** Input data follows **

(* ===== verification/ServiceExamples.v ===== *)
(** * The validation service at work

    A service that takes two orders of one user and a request for gas, and the
    theorems of [ServiceProps.v] at the state that it reaches. *)

From S2P Require Import Prelude Ray Orders Samples Subscribers TokenPricing Rules Accounts AccountsProps StateValidation Threads ThreadsProps Payload Matching Service ServiceProps.
Open Scope Z_scope.

Section examples.
#[local] Existing Instance arith_Z.
#[local] Existing Instance iter_by_encoding.
#[local] Existing Instance sample_hasher.
#[local] Existing Instance uniswap_ratios.
#[local] Existing Instance insertion_sort.
#[local] Existing Instance sample_pool_hasher.
#[local] Existing Instance counting_semaphore.

(** Every bundle succeeds and uses 21000 of gas. *)
#[local] Instance sample_evm : BundleEvm := {| inspect_one_tx := fun _ _ => Ok (true, 21000) |}.

(** What the service does next. *)
Inductive Act :=
| Ask (req : ValidationRequest)
| Spawn (i : nat)
| Work (i : nat)
| Collect (i : nat).

Abbreviation sample_step := (service_step (fun _ => true) (fun _ => true) no_swap).
Abbreviation sample_served := (served (fun _ => true) (fun _ => true) no_swap).

Definition act (v : ValidationService) (a : Act) : option ValidationService :=
  match a with
  | Ask req =>
      if is_new_block req then None
      else match vs_cancelling v with
           | Some _ => None
           | None => match on_new_validation_request (SF := sample_chain 500) v req with
                     | Ret r => r
                     | Panic => None
                     end
           end
  | Spawn i => with_vs_pool v <$> start_task (vs_pool v) i
  | Work i =>
      t ← pending_results (vs_pool v) !! i;
      if spawned t then
        match task_step (SF := sample_chain 500) (fun _ => true) (fun _ => true) no_swap (vs_state v) (fut t) with
        | Ret (ua, f, answers) =>
            Some (sending (with_vs_pool (with_vs_state v (with_accounts (vs_state v) ua))
              (set_task (vs_pool v) i {| key := key t; spawned := true; fut := f |})) answers)
        | Panic => None
        end
      else None
  | Collect i =>
      t ← pending_results (vs_pool v) !! i;
      match fut t with Returned => with_vs_pool v <$> collect_task (vs_pool v) i | _ => None end
  end.

Fixpoint acts (v : ValidationService) (l : list Act) : option ValidationService :=
  match l with
  | [] => Some v
  | a :: l => v ← act v a; acts v l
  end.

Lemma act_step v a v' : act v a = Some v' -> sample_step v v'.
Proof.
  destruct a as [req|i|i|i]; cbn [act].
  - destruct (is_new_block req) eqn:Hn; [done|]. destruct (vs_cancelling v) eqn:Hc; [done|].
    destruct (on_new_validation_request (SF := sample_chain 500) v req) as [r|] eqn:E; [|done].
    intros ->. by apply (svc_request _ _ _ (sample_chain 500) v req); [|rewrite Hn|].
  - intros (tp & Hs & ->)%fmap_Some. by apply svc_start with i.
  - intros (t & Hi & H)%bind_Some. destruct (spawned t) eqn:Hs; [|done].
    destruct (task_step (SF := sample_chain 500) _ _ _ _ _) as [[[ua f] ans]|] eqn:E; [|done].
    injection H as <-. by apply (svc_task _ _ _ (sample_chain 500) v i t).
  - intros (t & Hi & H)%bind_Some. destruct (fut t) eqn:Hf; try done.
    apply fmap_Some in H as (tp & Hc & ->). by apply svc_collect with i t.
Qed.

Definition sample_service : ValidationService := service_start 77 sample_store 1 cheap_prices.

Lemma acts_served l v : acts sample_service l = Some v -> sample_served v.
Proof.
  intros H. exists 77, sample_store, 1, cheap_prices. revert H.
  change (service_start 77 sample_store 1 cheap_prices) with sample_service.
  generalize sample_service as v0. induction l as [|a l IH]; intros v0 H.
  - by injection H as ->.
  - apply bind_Some in H as (v1 & Ha & H). eapply rtc_l; [by apply (act_step v0 a)|by apply IH].
Qed.

(** The orders 7 and 8 of user 4 are asked about on the channels 0 and 1, and gas
    on channel 2; order 7 is validated and collected, order 8 is under way. *)
Definition sample_script : list Act :=
  [Ask (ReqOrder 0 sample_order Local); Ask (ReqOrder 1 (sample_standing 8 4 const_1e27 10) Local);
   Ask (ReqGasEstimation 2 true true 1 2); Spawn 0; Spawn 1] ++
  repeat (Work 0) 12 ++ repeat (Work 1) 2 ++ [Collect 0].

Definition sample_run : option ValidationService := acts sample_service sample_script.

Lemma sample_run_served : exists v, sample_run = Some v /\ sample_served v.
Proof.
  destruct sample_run as [v|] eqn:E; [|by vm_compute in E]. exists v. split; [done|].
  by apply (acts_served sample_script).
Qed.

Lemma validations_limited_witness : exists v, sample_run = Some v /\
  (length (List.filter (validates 4) (pending_results (vs_pool v))) <= 3)%nat.
Proof.
  destruct sample_run_served as (v & Hv & Hs). exists v. split; [exact Hv|].
  apply (proj1 (validations_limited (fun _ => true) (fun _ => true) no_swap v Hs) 4).
Defined.

Lemma requests_answered_once_witness : exists v, sample_run = Some v /\
  omap request_chan (vs_requests v) ≡ₚ
    (fst <$> vs_answers v) ++ outstanding (pending_results (vs_pool v)).
Proof.
  destruct sample_run_served as (v & Hv & Hs). exists v. split; [exact Hv|].
  apply (proj1 (requests_answered_once (fun _ => true) (fun _ => true) no_swap v Hs)).
Defined.

(** Order 7 and the gas are answered. *)
Lemma sample_run_answers :
  match sample_run with
  | Some v => (fst <$> vs_answers v) = [2; 0]%nat /\ outstanding (pending_results (vs_pool v)) = [1]%nat
  | None => False
  end.
Proof. vm_compute. by split. Qed.

Lemma answer_matches_request_witness : exists v st origin, sample_run = Some v /\
  (0%nat, AnsOrder (Valid st)) ∈ vs_answers v /\
  (valid_block st, ReqOrder 0 (order st) origin) ∈ vs_requests v.
Proof.
  destruct sample_run_served as (v & Hv & Hs).
  assert (exists st, (0%nat, AnsOrder (Valid st)) ∈ vs_answers v) as [st Hst].
  { vm_compute in Hv. injection Hv as <-. cbn. eexists. right. left. }
  destruct (answer_matches_request (fun _ => true) (fun _ => true) no_swap v 0 st Hs Hst) as [origin Ho].
  exists v, st, origin. split; [exact Hv|]. split; [exact Hst|exact Ho].
Defined.

Lemma sample_requests_fit v : sample_run = Some v -> requests_fit v.
Proof.
  intros Hv b ch o origin Hin.
  assert (vs_requests v = [(1, ReqOrder 0 sample_order Local);
    (1, ReqOrder 1 (sample_standing 8 4 const_1e27 10) Local);
    (1, ReqGasEstimation 2 true true 1 2)]) as E by (vm_compute in Hv; by injection Hv as <-).
  rewrite E in Hin. apply elem_of_cons in Hin as [[= _ _ -> _]|Hin]; [exact sample_order_range|].
  apply elem_of_cons in Hin as [[= _ _ -> _]|Hin]; [|by apply list_elem_of_singleton in Hin].
  split; [vm_compute; split; discriminate|]. split; [vm_compute; split; discriminate|].
  intros lp [= <-]. vm_compute. discriminate.
Qed.

Lemma no_swap_rewards : rewards_return no_swap.
Proof.
  intros rate t info. unfold searcher_rewards, no_swap. destruct (raw_is_bid t); cbn; by eexists.
Qed.

Lemma service_keeps_accounts_witness : exists v, sample_run = Some v /\
  accounts_filed (user_accounts (vs_state v)) /\ funds_ok (user_accounts (vs_state v)).
Proof.
  destruct sample_run_served as (v & Hv & Hs). exists v. split; [exact Hv|].
  destruct (service_keeps_accounts (fun _ => true) (fun _ => true) no_swap v Hs
    (sample_requests_fit v Hv) no_swap_rewards) as (H1 & H2 & _). exact (conj H1 H2).
Defined.
End examples.
(* ===== verification/Quoter.v ===== *)
(** * The quoter

    The model of [crates/amm-quoter/src/lib.rs]: on every tick the quoter solves
    the book of every pool and tells its subscribers where the AMM of the pool
    would end.  The results of the tasks on the thread pool come back in any order;
    which of them are ready, the state of the block synchronisation and whether the
    channel of a subscriber takes a message are arguments of [poll]. *)

From S2P Require Import Prelude Ray Orders Samples Storage Rules Accounts ConsensusTypes Rounds Manager.
From S2P Require Import Pool Donation Book Delta Assets Payload OrderKeys Bundle BundleProps Matching.
Open Scope Z_scope.

Record Slot0Update := {
  su_seq_id : Z;
  su_current_block : u64;
  su_angstrom_pool_id : PoolId;
  su_uni_pool_id : PoolId;
  su_sqrt_price_x96 : U256;
  su_liquidity : u128;
  su_tick : i32
}.

(** A synchronised pool: its public and its private key and, when it is loaded, its
    snapshot. *)
Record SyncedPool := {
  public_address : PoolId;
  private_address : PoolId;
  pool_snapshot : option BaselinePoolState
}.

Abbreviation Snapshots := (gmap PoolId (PoolId * BaselinePoolState)) (only parsing).

Record QuoterManager := {
  q_cur_block : u64;
  q_seq_id : Z;
  book_snapshots : Snapshots;
  pending_tasks : list (outcome Slot0Update);
  pool_to_subscribers : gmap PoolId (list nat);
  active_hashes : option ConsensusRoundOrderHashes
}.

(** What the quoter reads on a tick. *)
Record Tick := {
  tk_can_operate : bool;
  tk_block : u64;
  tk_amms : gmap PoolId SyncedPool;
  tk_orders : Storage.OrderStorage
}.

(** What a poll finds ready: subscriptions, round events, the pending tasks that
    finished, by their position, and ticks. *)
Record PollInput := {
  pi_subscriptions : list (gset PoolId * nat);
  pi_rounds : list ConsensusRoundOrderHashes;
  pi_finished : list nat;
  pi_ticks : list Tick
}.

Abbreviation Log := (list (nat * Slot0Update)) (only parsing).

Section quoter.
Context `{HI : HashIter} `{AL : ArithLib} `{OH : OrderHasher} `{SR : SqrtRatios} `{TL : TickLib}.
Implicit Types (q : QuoterManager) (u : Slot0Update) (t : SearcherOrder) (o : BookOrder).

Definition set_subs q subs : QuoterManager :=
  {| q_cur_block := q_cur_block q; q_seq_id := q_seq_id q; book_snapshots := book_snapshots q;
     pending_tasks := pending_tasks q; pool_to_subscribers := subs; active_hashes := active_hashes q |}.
Definition set_tasks q tasks : QuoterManager :=
  {| q_cur_block := q_cur_block q; q_seq_id := q_seq_id q; book_snapshots := book_snapshots q;
     pending_tasks := tasks; pool_to_subscribers := pool_to_subscribers q; active_hashes := active_hashes q |}.
Definition set_hashes q h : QuoterManager :=
  {| q_cur_block := q_cur_block q; q_seq_id := q_seq_id q; book_snapshots := book_snapshots q;
     pending_tasks := pending_tasks q; pool_to_subscribers := pool_to_subscribers q; active_hashes := h |}.

(** ** The snapshots *)

(** [fetch_pool_snapshot().unwrap()] of every pool; [key] is the key it is kept
    under. *)
Definition fetch_snapshots (key : PoolId -> SyncedPool -> PoolId) (amms : gmap PoolId SyncedPool)
    : outcome Snapshots :=
  l ← traverse (fun '(k, v) => sn ← unwrap (pool_snapshot v); Ret (key k v, (private_address v, sn))) (hm_iter amms);
  Ret (foldl (fun m '(k, x) => <[k := x]> m) ∅ l).

Definition new_quoter (block : u64) (amms : gmap PoolId SyncedPool) (interval_ms : Z) : outcome QuoterManager :=
  snaps ← fetch_snapshots (fun _ v => public_address v) amms;
  _ ← assert (10 <? interval_ms);
  Ret {| q_cur_block := block; q_seq_id := 0; book_snapshots := snaps; pending_tasks := [];
         pool_to_subscribers := ∅; active_hashes := None |}.

Definition update_book_state q (amms : gmap PoolId SyncedPool) : outcome QuoterManager :=
  snaps ← fetch_snapshots (fun k _ => k) amms;
  Ret {| q_cur_block := q_cur_block q; q_seq_id := q_seq_id q; book_snapshots := snaps;
         pending_tasks := pending_tasks q; pool_to_subscribers := pool_to_subscribers q;
         active_hashes := active_hashes q |}.

(** ** Subscriptions *)

Definition known_keys (snaps : Snapshots) : gset PoolId :=
  list_to_set (hm_iter snaps ≫= (fun x => [x.1; x.2.1])).

Definition handle_new_subscription q (pools : gset PoolId) (chan : nat) : QuoterManager :=
  if forallb (fun p => bool_decide (p ∈ known_keys (book_snapshots q))) (hs_iter pools) then
    set_subs q (foldl (fun m p => <[p := default [] (m !! p) ++ [chan]]> m) (pool_to_subscribers q) (hs_iter pools))
  else q.

Definition update_consensus_state q (round : ConsensusRoundOrderHashes) : QuoterManager :=
  match roh_round round with
  | EvPropagatePreProposalAgg => set_hashes q (Some round)
  | _ => q
  end.

(** ** Solving the books *)

Definition all_orders_with_consensus q (orders : Storage.OrderStorage) : outcome Storage.OrderSet :=
  match active_hashes q with
  | Some h => Storage.get_all_orders_with_hashes orders (roh_limit h) (roh_searcher h)
  | None => Storage.get_all_orders orders
  end.

(** [build_non_proposal_books] of the quoter: the books by their pool. *)
Definition quoter_books (limit : list BookOrder) (snaps : Snapshots) : gmap PoolId OrderBook :=
  list_to_map ((fun '(id, orders) => (id, build_book id (snd <$> snaps !! id) (hs_iter orders))) <$>
    hm_iter (orders_by_pool limit)).

(** A searcher order beats another one of its pool with a larger reward, or with
    the smaller hash at the same reward. *)
Definition beats t t' : bool :=
  (tob_reward t' <? tob_reward t) ||
  ((tob_reward t =? tob_reward t') && (id_hash (order_id t) <? id_hash (order_id t'))).

Definition add_searcher (m : gmap PoolId SearcherOrder) t : gmap PoolId SearcherOrder :=
  match m !! pool_id t with
  | None => <[pool_id t := t]> m
  | Some cur => if beats t cur then <[pool_id t := t]> m else m
  end.

Definition best_searchers (l : list SearcherOrder) : gmap PoolId SearcherOrder := foldl add_searcher ∅ l.

Definition set_amm_if_missing (bk : OrderBook) (amm : BaselinePoolState) : OrderBook :=
  match book_amm bk with
  | Some _ => bk
  | None => {| book_id := book_id bk; book_amm := Some amm; bids := bids bk; asks := asks bk |}
  end.

(** The task of a pool. *)
Definition quote (block : u64) (seq_id : Z) (books : gmap PoolId OrderBook) (searchers : gmap PoolId SearcherOrder)
    (x : PoolId * (PoolId * BaselinePoolState)) : outcome Slot0Update :=
  let '(id, (uni, amm)) := x in
  let bk := default (empty_book id) (books !! id) in
  let bk := set_amm_if_missing {| book_id := id; book_amm := book_amm bk; bids := bids bk; asks := asks bk |} amm in
  '(price, tick, liq) ← give_end_amm_state bk (searchers !! id);
  Ret {| su_current_block := block; su_seq_id := seq_id; su_angstrom_pool_id := id; su_uni_pool_id := uni;
         su_liquidity := liq; su_sqrt_price_x96 := price; su_tick := tick |}.

Definition spawn_book_solvers q (seq_id : Z) (orders : Storage.OrderStorage) : outcome QuoterManager :=
  set ← all_orders_with_consensus q orders;
  let books := quoter_books (Storage.limit set) (book_snapshots q) in
  let searchers := best_searchers (Storage.searcher set) in
  Ret (set_tasks q (pending_tasks q ++
    (quote (q_cur_block q) seq_id books searchers <$> hm_iter (book_snapshots q)))).

(** ** Results *)

(** [retain(|s| s.try_send(..).is_ok())]; [accepts] says whether a channel takes a
    message after what was sent so far. *)
Fixpoint retain_subscribers (accepts : nat -> Log -> bool) u (subs : list nat) (log : Log) : list nat * Log :=
  match subs with
  | [] => ([], log)
  | c :: subs' =>
      if accepts c log then
        let '(kept, log') := retain_subscribers accepts u subs' (log ++ [(c, u)]) in (c :: kept, log')
      else retain_subscribers accepts u subs' log
  end.

Definition send_to (accepts : nat -> Log -> bool) u (id : PoolId) (m : gmap PoolId (list nat)) (log : Log)
    : gmap PoolId (list nat) * Log :=
  match m !! id with
  | Some subs => let '(kept, log') := retain_subscribers accepts u subs log in (<[id := kept]> m, log')
  | None => (m, log)
  end.

Definition send_out_result (accepts : nat -> Log -> bool) q u (log : Log) : QuoterManager * Log :=
  let '(m, log) := send_to accepts u (su_angstrom_pool_id u) (pool_to_subscribers q) log in
  let '(m, log) := send_to accepts u (su_uni_pool_id u) m log in
  (set_subs q m, log).

(** The finished tasks. A task of the thread pool that panics aborts the process, as
    the pool has no handler of panics. *)
Fixpoint drain_tasks (accepts : nat -> Log -> bool) q (ready : list nat) (log : Log) : outcome (QuoterManager * Log) :=
  match ready with
  | [] => Ret (q, log)
  | i :: ready' =>
      match pending_tasks q !! i with
      | None => Ret (q, log)
      | Some task =>
          u ← task;
          let '(q, log) := send_out_result accepts (set_tasks q (delete i (pending_tasks q))) u log in
          drain_tasks accepts q ready' log
      end
  end.

(** ** The poll *)

Definition new_block q (tk : Tick) : outcome QuoterManager :=
  if q_cur_block q =? tk_block tk then Ret q
  else
    q ← update_book_state q (tk_amms tk);
    Ret {| q_cur_block := tk_block tk; q_seq_id := 0; book_snapshots := book_snapshots q;
           pending_tasks := pending_tasks q; pool_to_subscribers := pool_to_subscribers q; active_hashes := None |}.

(** The seq id is a 16-bit word. *)
Definition next_seq q : QuoterManager :=
  {| q_cur_block := q_cur_block q; q_seq_id := u16_wrap (q_seq_id q + 1); book_snapshots := book_snapshots q;
     pending_tasks := pending_tasks q; pool_to_subscribers := pool_to_subscribers q;
     active_hashes := active_hashes q |}.

Definition on_tick q (tk : Tick) : outcome QuoterManager :=
  q ← new_block q tk;
  spawn_book_solvers (next_seq q) (q_seq_id q) (tk_orders tk).

Fixpoint run_ticks q (ticks : list Tick) : outcome QuoterManager :=
  match ticks with
  | [] => Ret q
  | tk :: ticks' =>
      if tk_can_operate tk then q ← on_tick q tk; run_ticks q ticks' else Ret q
  end.

Definition poll (accepts : nat -> Log -> bool) q (inp : PollInput) : outcome (QuoterManager * Log) :=
  let q := foldl (fun q '(pools, chan) => handle_new_subscription q pools chan) q (pi_subscriptions inp) in
  let q := foldl update_consensus_state q (pi_rounds inp) in
  '(q, log) ← drain_tasks accepts q (pi_finished inp) [];
  q ← run_ticks q (pi_ticks inp);
  Ret (q, log).

(** ** The searcher order of a pool *)

(** [t] is the best searcher order of the pool [id] among [l]. *)
Definition best_of (l : list SearcherOrder) (id : PoolId) t : Prop :=
  t ∈ l /\ pool_id t = id /\ forall t', t' ∈ l -> pool_id t' = id -> beats t' t = false.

** End of Input data **

Task to carry out ▸ Go through the entries above, and wherever a line holds the word "gset", copy that line.

Answer space ▸
  pi_subscriptions : list (gset PoolId * nat);
Definition known_keys (snaps : Snapshots) : gset PoolId :=
Definition handle_new_subscription q (pools : gset PoolId) (chan : nat) : QuoterManager :=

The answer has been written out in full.